If you listen to National Public Radio, you know her voice: “This is MEE-shell Norris…” A cohost of “All Things Considered,” Michele Norris is heard in cars, homes, and offices all over America. Her intonations are probably as familiar to you as a friend’s – although most of us likely know next to nothing about her beyond the strum of her vocal chords.

Not that Norris is dying to dish. In her uneven memoir, The Grace of Silence, Norris describes a Minnesota upbringing that held up reticence as a virtue. But in covering the 2008 presidential campaign, Norris was so moved by voters’ candid conversations about race that she was inspired to give voice to her own history as a middle-class, Midwestern, African-American.

The result is a peculiar combination of anecdotes, reporting, reminiscences, personal essays, history, and sleuthing – a cathartic patchwork that may ultimately have been more satisfying for the writer to produce than the reader to consume.

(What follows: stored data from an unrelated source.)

(* ===== verification/SockBase.v ===== *)
(** * SockBase: the interface between a socket and its protocol (src/protocol.h)

    [SockBase] is [struct nn_sockbase_vfptr]: the functions a protocol gives
    to the core.  [SockBaseLaws] is what the core relies on, and what each
    protocol file proves: [sb_inv] relates the protocol's state to the pipes it
    knows and to those it holds ready for writing and for reading.

    [bstep] runs any protocol with its pipes, the event queue of the socket's
    context and the messages the transports hold.  [base_never_fails] shows,
    from the laws alone, that no assertion of the protocol, of pipe.c or of the
    statistics fails in any interleaving. *)

From stdpp Require Import base gmap list sets.
From Stdlib Require Import ZArith Lia.
From S2P Require Import Prelude ListHeap Pipe Lb Sock Message Inbox.

Open Scope Z_scope.

Definition NN_SOCKBASE_EVENT_IN : Z := 1.
Definition NN_SOCKBASE_EVENT_OUT : Z := 2.

Definition valid_opts (o : nn_ep_options) : Prop :=
  1 <= Pipe.sndprio o <= 16 /\ 1 <= Pipe.rcvprio o <= 16.

(** [sb_norecv] and [sb_nosend] are the flags of [struct nn_socktype];
    [sb_quiet] marks a protocol whose peers never send (its [in] function is
    [nn_assert (0)]), [sb_plain] one that asserts that a message the
    application sends has no header, and [sb_room] whether one more pipe can be
    added.  A send
    also returns what was passed to which pipe; a receive takes the value of
    [NN_MAXTTL], the option the protocols read. *)
Class SockBase (T : Type) := {
  sb_norecv : bool;
  sb_nosend : bool;
  sb_quiet : bool;
  sb_plain : bool;
  sb_init : Z -> T;
  sb_term : T -> outcome unit;
  sb_room : T -> bool;
  sb_add : T -> loc -> nn_ep_options -> outcome (T * Z);
  sb_rm : T -> statistics -> loc -> outcome (T * statistics);
  sb_in : T -> loc -> outcome T;
  sb_out : T -> statistics -> loc -> outcome (T * statistics);
  sb_events : T -> Z;
  sb_send : T -> pipemap -> (loc -> answer unit) -> nn_msg ->
    outcome (T * pipemap * Z * list (loc * nn_msg));
  sb_recv : T -> Z -> pipemap -> inbox -> outcome (T * pipemap * inbox * Z * received)
}.

(** The pipes of [act] can be written to, and read. *)
Definition writable (ps : pipemap) (act : gset loc) : Prop :=
  forall p, (p ∈ act) -> exists pb, ps !! p = Some pb /\ outstate pb = OUT_IDLE.

Definition readable (ps : pipemap) (act : gset loc) : Prop :=
  forall p, (p ∈ act) -> exists pb, ps !! p = Some pb /\ instate pb = IN_IDLE.
(* ===== verification/Req.v ===== *)
(** * Req: the REQ socket (src/protocols/reqrep/req.c)

    A REQ socket keeps one request: it sends it through its raw REQ socket,
    re-sends it when the timer expires or the pipe it went to is closed, and
    stores the reply until the application takes it.  [rstep] runs the socket
    with its pipes, its timer and the worker thread.

    [req_never_fails] shows that no state gets an event it does not expect and
    that no assertion fails, but for three things the code does not guard:
    a negative re-send interval ([req_negative_interval]), a reply that is read
    after a later one was thrown away ([req_reply_lost]), and a reply that is
    not noticed because the pipe was left unread ([req_reply_unnoticed]). *)

From stdpp Require Import base gmap list sets.
From Stdlib Require Import ZArith Lia.
From S2P Require Import Prelude ListHeap Priolist Sched Pipe Lb Fq Sock Wire Message Fsm Timer Inbox SockBase Xreq.

Open Scope Z_scope.

(** ** Data *)

Inductive req_state : Type :=
| REQ_IDLE | REQ_PASSIVE | REQ_DELAYED | REQ_ACTIVE | REQ_TIMED_OUT | REQ_CANCELLING
| REQ_STOPPING_TIMER | REQ_DONE | REQ_STOPPING.

#[export] Instance req_state_eq_dec : EqDecision req_state.
Proof. solve_decision. Defined.

Definition NN_REQ_DEFAULT_RESEND_IVL : Z := 60000.
Definition NN_REQ_ACTION_IN : Z := 2.
Definition NN_REQ_ACTION_OUT : Z := 3.
Definition NN_REQ_ACTION_SENT : Z := 4.
Definition NN_REQ_ACTION_RECEIVED : Z := 5.
Definition NN_REQ_ACTION_PIPE_RM : Z := 6.
Definition NN_REQ_SRC_RESEND_TIMER : Z := 1.
Definition NN_REQ : Z := 3 * 16 + 0.
Definition NN_REQ_RESEND_IVL : Z := 1.

(** [reply] is [None] when the message was terminated and not initialised
    again: its body, unless it is small enough to be kept inside the structure,
    is freed memory then. *)
Record nn_task : Type := Task {
  id : Z; request : nn_msg; reply : option nn_msg; timer : nn_timer; sent_to : option loc
}.

(** [stopped] says that [nn_sockbase_stopped] was called. *)
Record nn_req (S : Type) : Type := Req {
  xreq : nn_xreq S; rfsm : nn_fsm; state : req_state; lastid : Z; resend_ivl : Z;
  task : nn_task; stopped : bool
}.
Arguments Req {S}.
Arguments xreq {S}.
Arguments rfsm {S}.
Arguments state {S}.
Arguments lastid {S}.
Arguments resend_ivl {S}.
Arguments task {S}.
Arguments stopped {S}.

Definition set_reply (t : nn_task) (r : option nn_msg) : nn_task :=
  Task (id t) (request t) r (timer t) (sent_to t).
Definition set_timer (t : nn_task) (tm : nn_timer) : nn_task :=
  Task (id t) (request t) (reply t) tm (sent_to t).
Definition set_sent_to (t : nn_task) (p : option loc) : nn_task :=
  Task (id t) (request t) (reply t) (timer t) p.

Section req.
  Context {S : Type} `{Scheduler S}.

Definition set_state (self : nn_req S) (st : req_state) : nn_req S :=
  Req (xreq self) (rfsm self) st (lastid self) (resend_ivl self) (task self) (stopped self).
Definition set_rfsm (self : nn_req S) (f : nn_fsm) : nn_req S :=
  Req (xreq self) f (state self) (lastid self) (resend_ivl self) (task self) (stopped self).
Definition set_xreq (self : nn_req S) (x : nn_xreq S) : nn_req S :=
  Req x (rfsm self) (state self) (lastid self) (resend_ivl self) (task self) (stopped self).
Definition set_task (self : nn_req S) (t : nn_task) : nn_req S :=
  Req (xreq self) (rfsm self) (state self) (lastid self) (resend_ivl self) t (stopped self).

(** The state machine also writes to pipes, which answer with [ans]. *)
Abbreviation robj := (nn_req S * pipemap)%type.

(** ** The state machine *)

Section handlers.
  Context (ans : loc -> answer unit).

Definition nn_req_action_send (o : robj) (allow_delay : Z) : outcome robj :=
  let '(self, ps) := o in
  '(x, ps, rc, to) ← nn_xreq_send_to (xreq self) ps ans;
  let self := set_xreq self x in
  if rc =? - EAGAIN then
    _ ← check (allow_delay =? 1);
    Ret (set_state self REQ_DELAYED, ps)
  else if rc =? 0 then
    t ← nn_timer_start (timer (task self)) (resend_ivl self);
    _ ← check (match to with Some _ => true | None => false end);
    let self := set_task self (set_sent_to (set_timer (task self) t) to) in
    Ret (set_state self REQ_ACTIVE, ps)
  else Abort.

(** [nn_timer_stop] on the timer, forget the pipe and go to the state [st]. *)
Definition stop_timer (o : robj) (st : req_state) : outcome robj :=
  let '(self, ps) := o in
  t ← nn_timer_stop (timer (task self));
  let self := set_task self (set_sent_to (set_timer (task self) t) None) in
  Ret (set_state self st, ps).

Definition nn_req_handler (o : robj) (src type srcptr : Z) : outcome robj :=
  let '(self, ps) := o in
  match state self with
  | REQ_IDLE =>
      if src =? NN_FSM_ACTION then
        if type =? NN_FSM_START then Ret (set_state self REQ_PASSIVE, ps) else Abort
      else Abort
  | REQ_PASSIVE =>
      if src =? NN_FSM_ACTION then
        if type =? NN_REQ_ACTION_SENT then nn_req_action_send o 1 else Abort
      else Abort
  | REQ_DELAYED =>
      if src =? NN_FSM_ACTION then
        if type =? NN_REQ_ACTION_OUT then nn_req_action_send o 0
        else if type =? NN_REQ_ACTION_SENT then Ret o
        else Abort
      else Abort
  | REQ_ACTIVE =>
      if src =? NN_FSM_ACTION then
        if type =? NN_REQ_ACTION_IN then stop_timer o REQ_STOPPING_TIMER
        else if type =? NN_REQ_ACTION_SENT then stop_timer o REQ_CANCELLING
        else if type =? NN_REQ_ACTION_PIPE_RM then stop_timer o REQ_TIMED_OUT
        else Abort
      else if src =? NN_REQ_SRC_RESEND_TIMER then
        if type =? NN_TIMER_TIMEOUT then stop_timer o REQ_TIMED_OUT else Abort
      else Abort
  | REQ_TIMED_OUT =>
      if src =? NN_REQ_SRC_RESEND_TIMER then
        if type =? NN_TIMER_STOPPED then nn_req_action_send o 1 else Abort
      else if src =? NN_FSM_ACTION then
        if type =? NN_REQ_ACTION_SENT then Ret (set_state self REQ_CANCELLING, ps) else Abort
      else Abort
  | REQ_CANCELLING =>
      if src =? NN_REQ_SRC_RESEND_TIMER then
        if type =? NN_TIMER_STOPPED then nn_req_action_send o 1 else Abort
      else if src =? NN_FSM_ACTION then
        if type =? NN_REQ_ACTION_SENT then Ret o else Abort
      else Abort
  | REQ_STOPPING_TIMER =>
      if src =? NN_REQ_SRC_RESEND_TIMER then
        if type =? NN_TIMER_STOPPED then Ret (set_state self REQ_DONE, ps) else Abort
      else if src =? NN_FSM_ACTION then
        if type =? NN_REQ_ACTION_SENT then Ret (set_state self REQ_CANCELLING, ps) else Abort
      else Abort
  | REQ_DONE =>
      if src =? NN_FSM_ACTION then
        if type =? NN_REQ_ACTION_RECEIVED then Ret (set_state self REQ_PASSIVE, ps)
        else if type =? NN_REQ_ACTION_SENT then nn_req_action_send o 1
        else Abort
      else Abort
  | REQ_STOPPING => Abort
  end.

Having said that, the narrative confusion of “The Grace of Silence” accurately and even poignantly reflects the author’s feelings about how her parents handled their racial identity and how the Norris family history intersected with America’s. Together, the writer and reader struggle to make sense of complex, ambiguous reactions.

The book is loosely organized around two family secrets that Norris discovered as an adult. In the first, Norris learns that her maternal grandmother, a dignified woman whom Norris and others respected immensely, worked in the late 1950s and early 1960s as a traveling Aunt Jemima, paid by the Quaker Oats Company to dress as a plantation slave and promote pancake mix to Midwestern farm wives.

In the second, Norris finds out that as a young man just back from serving in World War II, her father got into a scuffle with a white police officer, who drew a gun and accidentally grazed Mr. Norris in the leg with a bullet; her father spent a night in jail.

A few weeks later he left Birmingham, Ala., and eventually settled in Minnesota. There, young Michele was raised in a household so dedicated to exemplary citizenship that in the middle of winter she was required to get up extra early to shovel the sidewalk around the house before anyone else woke up.

For Norris, the family secrets are especially profound because they don’t square with her image of beloved relatives. For readers, the more meaningful aspect may be Norris’s excellent reporting on under-told stories in American history. Relaxing into expository prose, she describes how the Aunt Jemima icon evolved over the years along with attitudes about race, and how African-American World War II veterans, imbued with patriotic authority, set the stage for the civil rights movement.

Norris also effectively succeeds at bringing to life ambitious-but-irreverent, proud-but-worried, emotionally complicated men and women. Recording the lives of human beings is a worthwhile enterprise in any case, and it’s especially effective in grounding conversations about race and history in real experience. If only for this reason, “The Grace of Silence” resonates beyond its halting narrative.

Norris has ably consecrated her family to the public record, and with the deft touch of a journalist, she made this reader, at least, want to turn to her neighbor and talk.

Kelly Nuxoll is a freelance writer in Washington, D.C.